NoSQL architectures provides weak consistency guarantees such as eventual consistency. That’s the “E” in the BASE concept, as opposed to the ACID concept that seemed to be the way to go.
NoSQL systems find it easier to deploy distributed architecture, with the data being held in a redundant manner on several servers. That allows the data services to be scaled up easily by adding more servers.

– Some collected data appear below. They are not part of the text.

(** A write interrupted less often than it is tried. *)
Lemma write_retry_run n fd bs (t : term) :
  (default 0%nat (head (t_eintr t)) < n)%nat ->
  write_retry n fd bs t =
    (Ret (Some (Z.of_nat (length bs))), mkTerm (t_lines t) (tail (t_eintr t)) (t_sent t ++ bs) (t_closed t)).
Proof.
  destruct t as [lines eintr sent closed]. cbn. destruct eintr as [|i ns]; cbn.
  - destruct n; [lia|]. intros _. cbn [write_retry]. erewrite ask_run by reflexivity. cbv beta iota.
    rewrite (proj2 (Z.ltb_ge _ 0)) by lia. done.
  - revert i. induction n as [|n IH]; intros i Hi; [lia|]. cbn [write_retry]. destruct i as [|i].
    + erewrite ask_run by reflexivity. cbv beta iota. rewrite (proj2 (Z.ltb_ge _ 0)) by lia. done.
    + erewrite ask_run by reflexivity. cbv beta iota. cbn [Z.ltb Z.compare andb]. by apply IH; lia.
Qed.

Lemma talk_run pre q post n eintr sent fd :
  Forall line_ok (pre ++ [q]) -> Forall (fun l => quits l = false) pre -> quits q = true ->
  (S (length pre) + sum_list eintr < n)%nat ->
  exists eintr', talk n fd (mkTerm (pre ++ q :: post) eintr sent false) =
    (Ret true, mkTerm post eintr' (sent ++ concat pre ++ q) false).
Proof.
  intros Hok Hpre Hq. revert n eintr sent. induction pre as [|l pre IH]; intros n eintr sent Hn.
  - destruct n as [|n]; [lia|]. apply Forall_cons in Hok as [Hok _]. cbn [talk app].
    erewrite nbind_run by reflexivity. cbv beta. erewrite ask_run by reflexivity. cbv beta iota.
    rewrite (line_string q Hok). erewrite nbind_run by (apply write_retry_run; destruct eintr; cbn in *; lia).
    cbv beta iota. fold (quits q). rewrite Hq. by eexists.
  - destruct n as [|n]; [cbn in Hn; lia|]. cbn [app] in Hok. apply Forall_cons in Hok as [Hl Hok].
    apply Forall_cons in Hpre as [Hlq Hpre]. cbn [talk app].
    erewrite nbind_run by reflexivity. cbv beta. erewrite ask_run by reflexivity. cbv beta iota.
    rewrite line_string by done.
    erewrite nbind_run by (apply write_retry_run; destruct eintr; cbn in *; lia).
    cbv beta iota. fold (quits l). rewrite Hlq. cbn [t_lines t_eintr t_sent t_closed].
    destruct (IH Hok Hpre n (tail eintr) (sent ++ l)) as [e He].
    + destruct eintr; cbn in *; lia.
    + exists e. rewrite He. cbn [concat]. by rewrite <- !app_assoc.
Qed.

(** For every list of lines that fit the buffer, of which the first that
    starts with "quit" (in any case) is [q], and every number of interrupted
    writes: the client writes exactly the lines up to [q], in order, closes
    the connection and returns 0; later lines are not read. *)
Theorem client_sends pre q post eintr n prog ip port
    (Hok : Forall line_ok (pre ++ [q])) (Hpre : Forall (fun l => quits l = false) pre) (Hq : quits q = true)
    (Hport : 5000 <= atoi port) (Hn : (S (length pre) + sum_list eintr < n)%nat) :
  exists eintr', client_main n [prog; ip; port] (mkTerm (pre ++ q :: post) eintr [] false) =
    (Ret (Some 0), mkTerm post eintr' (concat pre ++ q) true).
Proof.
  destruct (talk_run pre q post n eintr [] 3 Hok Hpre Hq Hn) as [e He].
  exists e. unfold client_main. erewrite ask_run by reflexivity. cbv beta. cbn [Z.ltb Z.compare].
  rewrite (proj2 (Z.ltb_ge _ 5000)) by done. erewrite ask_run by reflexivity. cbv beta. cbn [Z.ltb Z.compare].
  n_step He. reflexivity.
Qed.

(** At the end of the input the client's loop is never left. *)
Lemma client_spins n fd (t : term) : t_lines t = [] -> talk n fd t = (Ret false, t).
Proof.
  intros Ht. induction n as [|n IH]; [done|]. cbn [talk].
  erewrite nbind_run by reflexivity. cbv beta. erewrite ask_run by (cbn; unfold t_gets; rewrite Ht; reflexivity).
  exact IH.
Qed.

(** ** Client and server together *)

(** A user: lines, the line that quits, and the interruptions of the writes. *)
Record user : Type := mkUser { u_lines : list (list byte); u_quit : list byte; u_eintr : list nat }.

Definition user_ok (u : user) : Prop :=
  Forall line_ok (u_lines u ++ [u_quit u]) /\ Forall (fun l => quits l = false) (u_lines u) /\
  quits (u_quit u) = true.

Definition client_argv : list (list byte) := [chars "client"; chars "127.0.0.1"; chars "6000"].
Definition server_argv : list (list byte) := [chars "server"; chars "127.0.0.1"; chars "6000"].

Definition run_client (n : nat) (u : user) : outcome (option Z) * term :=
  client_main n client_argv (mkTerm (u_lines u ++ [u_quit u]) (u_eintr u) [] false).

(** The turns of its loops a client takes. *)
Definition user_turns (u : user) : nat := S (S (length (u_lines u)) + sum_list (u_eintr u)).

(** C17. Each user runs the client; the streams the clients write reach the
    server as connections, cut anywhere into chunks shorter than its buffer,
    and the scheduler is fair. Then every client returns 0, and the server
    prints for each connection exactly what that user typed up to the line that
    quits, and ends up watching nothing but its listening socket. *)
Theorem chat_end_to_end (users : list user) (conns : list chunks) sched nc ns
    (Husers : Forall user_ok users) (Hnc : Forall (fun u => user_turns u <= nc)%nat users)
    (Hconns : Forall2 (fun u c => Forall chunk_ok c /\ concat c = t_sent (snd (run_client nc u))) users conns)
    (Hns : (total_work conns <= ns <= length sched)%nat) (Hfair : Forall (covers conns) (take ns sched)) :
  exists k, server_main ns server_argv (kern_init conns sched) = (Ret None, k) /\
    k_backlog k = [] /\ k_watched k = [listen_fd] /\
    forall j u, users !! j = Some u ->
      fst (run_client nc u) = Ret (Some 0) /\ said (conn_fd j) k = concat (u_lines u) ++ u_quit u.
Proof.
  assert (Forall (Forall chunk_ok) conns) as Hok.
  { apply Forall_forall. intros c [j Hj]%list_elem_of_lookup.
    destruct (Forall2_lookup_r _ _ _ _ _ Hconns Hj) as (u & _ & Hc & _). done. }
  destruct (server_delivers conns sched ns (chars "server") (chars "127.0.0.1") (chars "6000") Hok Hns Hfair)
    as (k & Hk & Hb & Hw & Hsaid).
  exists k. split; [exact Hk|]. split; [done|]. split; [done|]. intros j u Hu.
  destruct (Forall2_lookup_l _ _ _ _ _ Hconns Hu) as (c & Hc & _ & Hsent).
  rewrite Forall_forall in Husers, Hnc. pose proof (list_elem_of_lookup_2 _ _ _ Hu) as Hin.
  destruct (Husers u Hin) as (Hl & Hp & Hq). specialize (Hnc u Hin). unfold user_turns in Hnc.
  destruct (talk_run (u_lines u) (u_quit u) [] nc (u_eintr u) [] 3 Hl Hp Hq Hnc) as [e He].
  assert (run_client nc u = (Ret (Some 0), mkTerm [] e (concat (u_lines u) ++ u_quit u) true)) as Hrun.
  { unfold run_client, client_main, client_argv. erewrite ask_run by reflexivity. cbv beta.
    change (3 <? 0) with false. change (atoi (chars "6000") <? 5000) with false. cbv iota.
    erewrite ask_run by reflexivity. cbv beta. cbn [Z.ltb Z.compare]. n_step He. reflexivity. }
  rewrite Hrun in *. split; [done|]. rewrite (Hsaid j c Hc), Hsent. done.
Qed.

Lemma serve_event_overread k fd c rest :
  fd <> listen_fd -> k_open k !! fd = Some (c :: rest) -> length c = BUFLEN -> x00 ∉ c ->
  exists k', serve_event listen_fd epoll_fd fd k = (UB, k').
Proof.
  intros Hfd Ho Hc Hz. unfold serve_event. rewrite (nbind_run _ _ k tt k) by (by apply print_other).
  rewrite (proj2 (Z.eqb_neq fd listen_fd)) by done.
  erewrite ask_run by (cbn; unfold k_read; rewrite Ho, take_ge by (by rewrite Hc); reflexivity). cbv beta.
  destruct c as [|b c]; [done|]. unfold buffer. rewrite Hc, Nat.sub_diag, app_nil_r, array_string_full by done.
  by eexists.
Qed.

(** A chunk that fills the server's buffer and has no NUL makes it print
    past the end of the buffer: [read] is given the whole array and leaves no
    room for a terminator. *)
Theorem server_overread c rest sched n
    (Hc : length c = BUFLEN) (Hz : x00 ∉ c) :
  fst (server_main (S (S n)) server_argv
         (kern_init [c :: rest] ([listen_fd] :: [first_fd] :: sched))) = UB.
Proof.
  unfold server_main, server_argv. erewrite nbind_run by reflexivity. cbv beta.
  change (listen_fd <? 0) with false. cbv iota.
  erewrite ask_run by reflexivity. cbv beta. erewrite ask_run by reflexivity. cbv beta. cbn [serve].
  set (k0 := k_ctl _ _ _).
  set (k1 := mkKern [] {[first_fd := c :: rest]} [listen_fd; first_fd] 6 ([first_fd] :: sched) 0 []).
  assert (serve_round listen_fd epoll_fd k0 = (Ret tt, k1)) as H1 by (vm_compute; reflexivity).
  assert (exists k, serve_round listen_fd epoll_fd k1 = (UB, k)) as [k H2].
  { set (k2 := mkKern [] {[first_fd := c :: rest]} [listen_fd; first_fd] 6 sched 0 []).
    destruct (serve_event_overread k2 first_fd c rest) as [k Hk]; [done|done|done|done|].
    exists k. unfold serve_round.
    rewrite (ask_run _ _ k1 (Some [first_fd]) k2) by (vm_compute; reflexivity).
    rewrite (nbind_run _ _ k2 tt k2) by (by apply print_other). cbn [default id serve_events].
    unfold mbind, N_bind. by rewrite Hk. }
  unfold mbind, N_bind. by rewrite H1, H2.
Qed.

(** ** Instances *)

Ltac no_zero := repeat (apply not_elem_of_cons; split; [discriminate|]); apply not_elem_of_nil.
Ltac chunks_ok := repeat constructor; cbn; try discriminate; try (unfold BUFLEN, BUFLN; lia); no_zero.

(** Two clients; the first one's bytes arrive in three pieces. *)
Definition two_conns : list chunks :=
  [[chars "hel"; chars "lo wor"; chars "ldQUIT"]; [chars "yes"; chars "quit"]].
Definition everything : list Z := [first_fd + 1; first_fd; listen_fd].

Lemma two_conns_ok : Forall (Forall chunk_ok) two_conns.
Proof. chunks_ok. Qed.

Lemma everything_covers : covers two_conns everything.
Proof.
  split; [do 2 right; by left|]. intros j Hj. destruct j as [|[|j]]; [right; by left|by left|cbn in Hj; lia].
Qed.

Lemma server_faithful_witness :
  exists k m, server_main 3 server_argv (kern_init two_conns [everything; [first_fd]; everything]) = (Ret None, k) /\
    k_backlog k = drop m two_conns /\ listen_fd ∈ k_watched k /\
    (forall j c, (j < m)%nat -> two_conns !! j = Some c ->
       exists rest, k_open k !! conn_fd j = Some rest /\
         said (conn_fd j) k ++ concat rest = concat c /\
         (conn_fd j ∉ k_watched k -> rest = [])).
Proof.
  exact (server_faithful two_conns [everything; [first_fd]; everything] 3 (chars "server") (chars "127.0.0.1")
           (chars "6000") two_conns_ok).
Defined.

Definition alice : user := mkUser [chars "hello "; chars "world"] (chars "QUIT") [2; 0; 1]%nat.
Definition bob : user := mkUser [chars "yes"] (chars "quit") [].

Lemma alice_ok : user_ok alice.
Proof. split; [chunks_ok|]. split; [by repeat constructor|done]. Qed.
Lemma bob_ok : user_ok bob.
Proof. split; [chunks_ok|]. split; [by repeat constructor|done]. Qed.

Lemma client_sends_witness :
  exists eintr', client_main 9 client_argv (mkTerm ([chars "hello "; chars "world"] ++ chars "QUIT" :: [chars "late"]) [2; 0; 1]%nat [] false) =
    (Ret (Some 0), mkTerm [chars "late"] eintr' (concat [chars "hello "; chars "world"] ++ chars "QUIT") true).
Proof.
  destruct alice_ok as (Hok & Hpre & Hq).
  apply (client_sends [chars "hello "; chars "world"] (chars "QUIT") [chars "late"] [2; 0; 1]%nat 9
           (chars "client") (chars "127.0.0.1") (chars "6000") Hok Hpre Hq).
  - vm_compute. discriminate.
  - cbn. lia.
Defined.

Lemma chat_end_to_end_witness :
  exists k, server_main 9 server_argv (kern_init two_conns (replicate 9 everything)) = (Ret None, k) /\
    k_backlog k = [] /\ k_watched k = [listen_fd] /\
    forall j u, [alice; bob] !! j = Some u ->
      fst (run_client 9 u) = Ret (Some 0) /\ said (conn_fd j) k = concat (u_lines u) ++ u_quit u.
Proof.
  apply chat_end_to_end.
  - constructor; [exact alice_ok|]. constructor; [exact bob_ok|constructor].
  - repeat constructor; vm_compute; lia.
  - pose proof two_conns_ok as [H1 [H2 _]%Forall_cons]%Forall_cons.
    constructor; [split; [exact H1|vm_compute; reflexivity]|].
    constructor; [split; [exact H2|vm_compute; reflexivity]|constructor].
  - vm_compute. lia.
  - change (take 9 (replicate 9 everything)) with (replicate 9 everything).
    apply Forall_replicate, everything_covers.
Defined.

Lemma server_overread_witness :
  fst (server_main 2 server_argv
         (kern_init [[replicate 128 x61]] [[listen_fd]; [first_fd]])) = UB.
Proof.
  apply (server_overread (replicate 128 x61) [] [] 0); [reflexivity|].
  intros [Hx _]%elem_of_replicate. discriminate Hx.
Defined.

Here’s how I got MongoDB to come to town:
I went to the Mongo site.
I went to the repository and downloaded the MongoDB engine that I needed. The suggestion is that you put MongoDB into the root and make C:\data\db to hold the data.
I’m using XAMPP on my Windows machine. I got the PHP version, (5.28– so, 5.2x what the flavour of Mongo I wanted).
I got the drivers I needed from the PHP drivers page, choosing the 5.2x thread-safe driver. I downloaded it, installed it so that the appropriate dll would be in my php/ext directory.
In Apache, I modified the php.ini. I added two lines:


(both lines seem to be neccessary).
I restarted Apache.
Most important: I started Mongo. It doesn’t hang in the BG, or fire up in response to the driver calls. I had to go into the MongoDB/bin/ and execute mongo.exe to get it to be resident.
Voila: I had Mongo available for tinkering. Next, I did lots of trolling through the slim documentation on Mongo Reference on Fairly quickly, I was able to store and find data. Some things (see below), eludded me.

Some of the upsides:

  • Schemaless. This is HUGE. When you hold two records side-by-side, one is an array with two cells, the other can be an object with 100 properties– both in the same table. This doesn’t make data management a cakewalk. If you put inconsistent data into a database, you have to find a way to fish it out later. Every so often, I’ve been tasked with holding complex data in a database. MS Access has sub-tables and I groan in harmony with the creaks from their engine when a sub-table is deployed.
  • Fast. Benchmarks differ, but simply put: MongoDB is fast. I think it’s easy to figure out why: most of the chaff from MySQL is not a factor in Mongo.

Some of the downsides:

  • Baby’s Got Back. My database has 40 records, none with more than 400 characters of information. The database’s file size is 84MB. For less than 16,000 characters of data, that seems like a LOT of overhead. Were I able to find an ISP with small account sizes, it would be hard to get this much space for this little data.
  • Libraries in loose clay. I tried to make use of the PHP library of functions. The expanded functions were not recognized in PHP 5.28 even after adding the library and extension.
  • I was able to insert and find records. When I tried to use the $in function– possible and functional for the MongoDB client (console side)– it worked fine. When I tried the same from PHP, no dice.
  • Like is there no like? LIKE is a really sloppy call in MySQL. Every time I use it I wince a little (net effect: I wince a little alot). There is no apparent equivalent in MongoDB. Correction: There is a regular expression statement that’s easy use
    db.customers.find( { name : /acme.*corp/i } );

    It works well and it’s very snappy. No longer do you need to figure out how to do LIKE statments as well as regular expressions. Now, the better question I need to figure out: how to make a phrase like the above work into a PHP statement.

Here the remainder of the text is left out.